[Collected data]
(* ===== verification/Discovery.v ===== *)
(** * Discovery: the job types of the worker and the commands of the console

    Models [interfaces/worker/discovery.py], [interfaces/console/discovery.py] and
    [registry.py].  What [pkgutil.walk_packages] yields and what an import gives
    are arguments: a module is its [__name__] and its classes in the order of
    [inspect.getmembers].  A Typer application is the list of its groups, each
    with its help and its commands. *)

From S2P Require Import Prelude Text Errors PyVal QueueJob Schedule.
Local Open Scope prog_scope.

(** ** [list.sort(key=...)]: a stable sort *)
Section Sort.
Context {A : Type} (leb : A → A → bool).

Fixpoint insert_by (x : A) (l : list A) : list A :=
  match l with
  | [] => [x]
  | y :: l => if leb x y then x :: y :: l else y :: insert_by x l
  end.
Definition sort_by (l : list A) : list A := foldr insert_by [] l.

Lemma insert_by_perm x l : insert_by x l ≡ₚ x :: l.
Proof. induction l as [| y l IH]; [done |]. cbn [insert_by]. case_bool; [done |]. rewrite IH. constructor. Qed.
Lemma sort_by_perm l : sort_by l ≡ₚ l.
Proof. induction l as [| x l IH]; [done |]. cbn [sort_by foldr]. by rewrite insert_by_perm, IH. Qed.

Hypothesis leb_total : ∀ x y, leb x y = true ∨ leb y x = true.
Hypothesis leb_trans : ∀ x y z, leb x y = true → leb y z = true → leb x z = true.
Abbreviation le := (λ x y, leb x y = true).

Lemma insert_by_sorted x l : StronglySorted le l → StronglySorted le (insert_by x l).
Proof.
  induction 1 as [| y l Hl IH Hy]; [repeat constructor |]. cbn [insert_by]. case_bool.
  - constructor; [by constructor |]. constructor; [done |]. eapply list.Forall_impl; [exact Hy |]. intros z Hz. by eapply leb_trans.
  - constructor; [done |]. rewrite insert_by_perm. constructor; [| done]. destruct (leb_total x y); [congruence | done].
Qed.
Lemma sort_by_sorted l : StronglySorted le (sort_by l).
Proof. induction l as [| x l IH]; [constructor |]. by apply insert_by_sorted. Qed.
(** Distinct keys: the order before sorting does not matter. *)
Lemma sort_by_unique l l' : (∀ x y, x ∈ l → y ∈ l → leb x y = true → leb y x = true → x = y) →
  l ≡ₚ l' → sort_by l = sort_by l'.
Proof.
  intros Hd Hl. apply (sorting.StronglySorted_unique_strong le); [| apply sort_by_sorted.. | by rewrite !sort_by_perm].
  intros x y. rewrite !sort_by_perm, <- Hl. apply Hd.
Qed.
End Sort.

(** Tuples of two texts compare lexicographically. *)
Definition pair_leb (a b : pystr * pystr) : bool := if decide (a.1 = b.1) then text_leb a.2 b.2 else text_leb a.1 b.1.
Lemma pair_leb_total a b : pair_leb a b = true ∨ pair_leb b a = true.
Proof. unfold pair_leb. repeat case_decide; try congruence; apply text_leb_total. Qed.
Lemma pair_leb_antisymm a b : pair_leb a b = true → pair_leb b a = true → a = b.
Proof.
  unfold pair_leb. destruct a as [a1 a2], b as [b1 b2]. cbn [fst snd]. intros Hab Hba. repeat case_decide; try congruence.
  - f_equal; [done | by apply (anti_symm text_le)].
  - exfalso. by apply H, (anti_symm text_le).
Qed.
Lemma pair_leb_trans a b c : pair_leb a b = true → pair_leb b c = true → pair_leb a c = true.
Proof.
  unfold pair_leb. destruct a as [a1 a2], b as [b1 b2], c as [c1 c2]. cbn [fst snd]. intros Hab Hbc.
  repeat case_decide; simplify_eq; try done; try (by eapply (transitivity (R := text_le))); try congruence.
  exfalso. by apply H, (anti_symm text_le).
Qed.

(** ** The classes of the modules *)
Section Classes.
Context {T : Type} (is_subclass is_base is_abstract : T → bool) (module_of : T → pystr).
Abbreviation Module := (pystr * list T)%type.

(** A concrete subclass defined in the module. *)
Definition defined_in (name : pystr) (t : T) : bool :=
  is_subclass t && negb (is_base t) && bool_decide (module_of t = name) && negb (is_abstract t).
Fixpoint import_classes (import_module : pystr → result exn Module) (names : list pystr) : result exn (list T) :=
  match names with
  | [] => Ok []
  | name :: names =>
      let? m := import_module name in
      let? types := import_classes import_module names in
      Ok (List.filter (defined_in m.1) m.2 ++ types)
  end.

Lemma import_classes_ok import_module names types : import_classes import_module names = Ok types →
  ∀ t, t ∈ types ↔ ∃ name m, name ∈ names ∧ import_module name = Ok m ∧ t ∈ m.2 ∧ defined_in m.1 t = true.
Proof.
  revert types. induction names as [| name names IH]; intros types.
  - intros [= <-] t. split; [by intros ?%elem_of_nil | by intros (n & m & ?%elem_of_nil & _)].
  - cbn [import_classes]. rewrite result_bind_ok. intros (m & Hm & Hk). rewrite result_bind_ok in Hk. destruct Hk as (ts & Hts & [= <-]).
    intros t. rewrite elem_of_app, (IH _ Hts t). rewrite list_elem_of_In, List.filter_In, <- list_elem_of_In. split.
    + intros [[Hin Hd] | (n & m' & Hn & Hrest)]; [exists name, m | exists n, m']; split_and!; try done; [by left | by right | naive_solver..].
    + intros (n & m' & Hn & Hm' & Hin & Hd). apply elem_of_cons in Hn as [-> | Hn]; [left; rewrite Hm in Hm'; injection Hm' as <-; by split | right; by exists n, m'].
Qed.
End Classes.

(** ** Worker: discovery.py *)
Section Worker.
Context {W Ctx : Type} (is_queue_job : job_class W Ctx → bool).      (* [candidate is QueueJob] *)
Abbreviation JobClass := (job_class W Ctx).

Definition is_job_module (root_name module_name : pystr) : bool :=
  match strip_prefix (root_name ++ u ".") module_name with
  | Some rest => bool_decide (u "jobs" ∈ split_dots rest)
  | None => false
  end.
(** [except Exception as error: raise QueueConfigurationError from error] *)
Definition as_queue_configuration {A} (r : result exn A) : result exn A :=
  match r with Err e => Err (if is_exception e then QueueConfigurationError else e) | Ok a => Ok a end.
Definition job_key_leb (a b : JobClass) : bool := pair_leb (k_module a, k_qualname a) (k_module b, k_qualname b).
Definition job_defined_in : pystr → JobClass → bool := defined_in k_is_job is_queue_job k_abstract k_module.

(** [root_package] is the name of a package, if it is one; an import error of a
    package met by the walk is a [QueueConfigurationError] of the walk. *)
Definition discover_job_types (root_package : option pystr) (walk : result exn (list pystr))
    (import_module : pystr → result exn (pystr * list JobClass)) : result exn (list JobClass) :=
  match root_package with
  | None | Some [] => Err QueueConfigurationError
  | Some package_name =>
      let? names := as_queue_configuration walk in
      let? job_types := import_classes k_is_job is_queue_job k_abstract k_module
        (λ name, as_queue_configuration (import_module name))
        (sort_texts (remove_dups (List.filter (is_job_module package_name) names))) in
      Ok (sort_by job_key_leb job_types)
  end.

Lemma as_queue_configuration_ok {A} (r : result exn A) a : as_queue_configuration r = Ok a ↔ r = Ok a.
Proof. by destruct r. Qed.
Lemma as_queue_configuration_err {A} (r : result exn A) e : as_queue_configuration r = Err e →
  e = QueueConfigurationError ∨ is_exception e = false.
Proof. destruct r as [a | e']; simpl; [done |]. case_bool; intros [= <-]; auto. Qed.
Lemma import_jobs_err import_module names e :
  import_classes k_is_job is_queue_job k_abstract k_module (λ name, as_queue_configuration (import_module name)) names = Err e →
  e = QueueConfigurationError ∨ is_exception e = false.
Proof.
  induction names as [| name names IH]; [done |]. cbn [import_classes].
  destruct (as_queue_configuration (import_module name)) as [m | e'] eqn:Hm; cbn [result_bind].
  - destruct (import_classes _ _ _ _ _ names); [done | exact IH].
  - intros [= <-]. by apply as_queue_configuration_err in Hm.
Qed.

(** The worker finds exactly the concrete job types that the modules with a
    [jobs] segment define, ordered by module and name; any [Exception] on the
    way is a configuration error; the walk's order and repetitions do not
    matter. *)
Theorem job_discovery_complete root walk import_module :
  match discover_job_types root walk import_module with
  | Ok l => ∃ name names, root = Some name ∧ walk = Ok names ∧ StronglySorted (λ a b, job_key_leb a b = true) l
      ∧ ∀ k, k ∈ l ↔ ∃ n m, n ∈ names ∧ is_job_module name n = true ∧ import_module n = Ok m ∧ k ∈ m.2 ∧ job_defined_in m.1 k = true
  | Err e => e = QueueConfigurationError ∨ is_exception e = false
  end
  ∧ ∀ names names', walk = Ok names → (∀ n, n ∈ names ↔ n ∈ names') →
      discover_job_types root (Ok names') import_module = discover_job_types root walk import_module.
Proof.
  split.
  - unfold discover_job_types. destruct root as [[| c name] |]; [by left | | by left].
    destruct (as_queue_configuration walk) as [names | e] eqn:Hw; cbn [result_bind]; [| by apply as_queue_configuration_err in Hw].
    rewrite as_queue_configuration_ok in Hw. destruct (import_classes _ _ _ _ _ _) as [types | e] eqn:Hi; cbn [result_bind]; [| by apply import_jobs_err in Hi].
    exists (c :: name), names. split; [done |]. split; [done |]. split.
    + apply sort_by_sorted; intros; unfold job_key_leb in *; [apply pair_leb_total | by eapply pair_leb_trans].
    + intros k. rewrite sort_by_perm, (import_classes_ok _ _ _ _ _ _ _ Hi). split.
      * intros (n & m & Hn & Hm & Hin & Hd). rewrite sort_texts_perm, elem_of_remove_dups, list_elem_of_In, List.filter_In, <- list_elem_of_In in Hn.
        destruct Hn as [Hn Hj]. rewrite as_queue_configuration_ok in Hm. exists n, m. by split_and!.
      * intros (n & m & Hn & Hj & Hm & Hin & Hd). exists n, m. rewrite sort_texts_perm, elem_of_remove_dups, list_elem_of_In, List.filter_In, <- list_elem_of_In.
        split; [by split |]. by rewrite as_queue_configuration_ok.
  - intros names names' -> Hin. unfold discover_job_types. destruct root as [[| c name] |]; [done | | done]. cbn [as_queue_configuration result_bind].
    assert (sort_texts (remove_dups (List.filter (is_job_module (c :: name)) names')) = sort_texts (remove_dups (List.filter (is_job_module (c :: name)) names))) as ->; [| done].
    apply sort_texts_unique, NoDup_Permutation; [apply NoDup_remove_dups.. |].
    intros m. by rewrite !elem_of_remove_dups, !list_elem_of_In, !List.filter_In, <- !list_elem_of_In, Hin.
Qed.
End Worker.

YOUR GOAL
All that is wanted is an exact copy of the lines above from the one with "n, m. rewrite" through the one with "- intros names", with both ends included.

ANSWER FOR THE TASK
      * intros (n & m & Hn & Hj & Hm & Hin & Hd). exists n, m. rewrite sort_texts_perm, elem_of_remove_dups, list_elem_of_In, List.filter_In, <- list_elem_of_In.
        split; [by split |]. by rewrite as_queue_configuration_ok.
  - intros names names' -> Hin. unfold discover_job_types. destruct root as [[| c name] |]; [done | | done]. cbn [as_queue_configuration result_bind].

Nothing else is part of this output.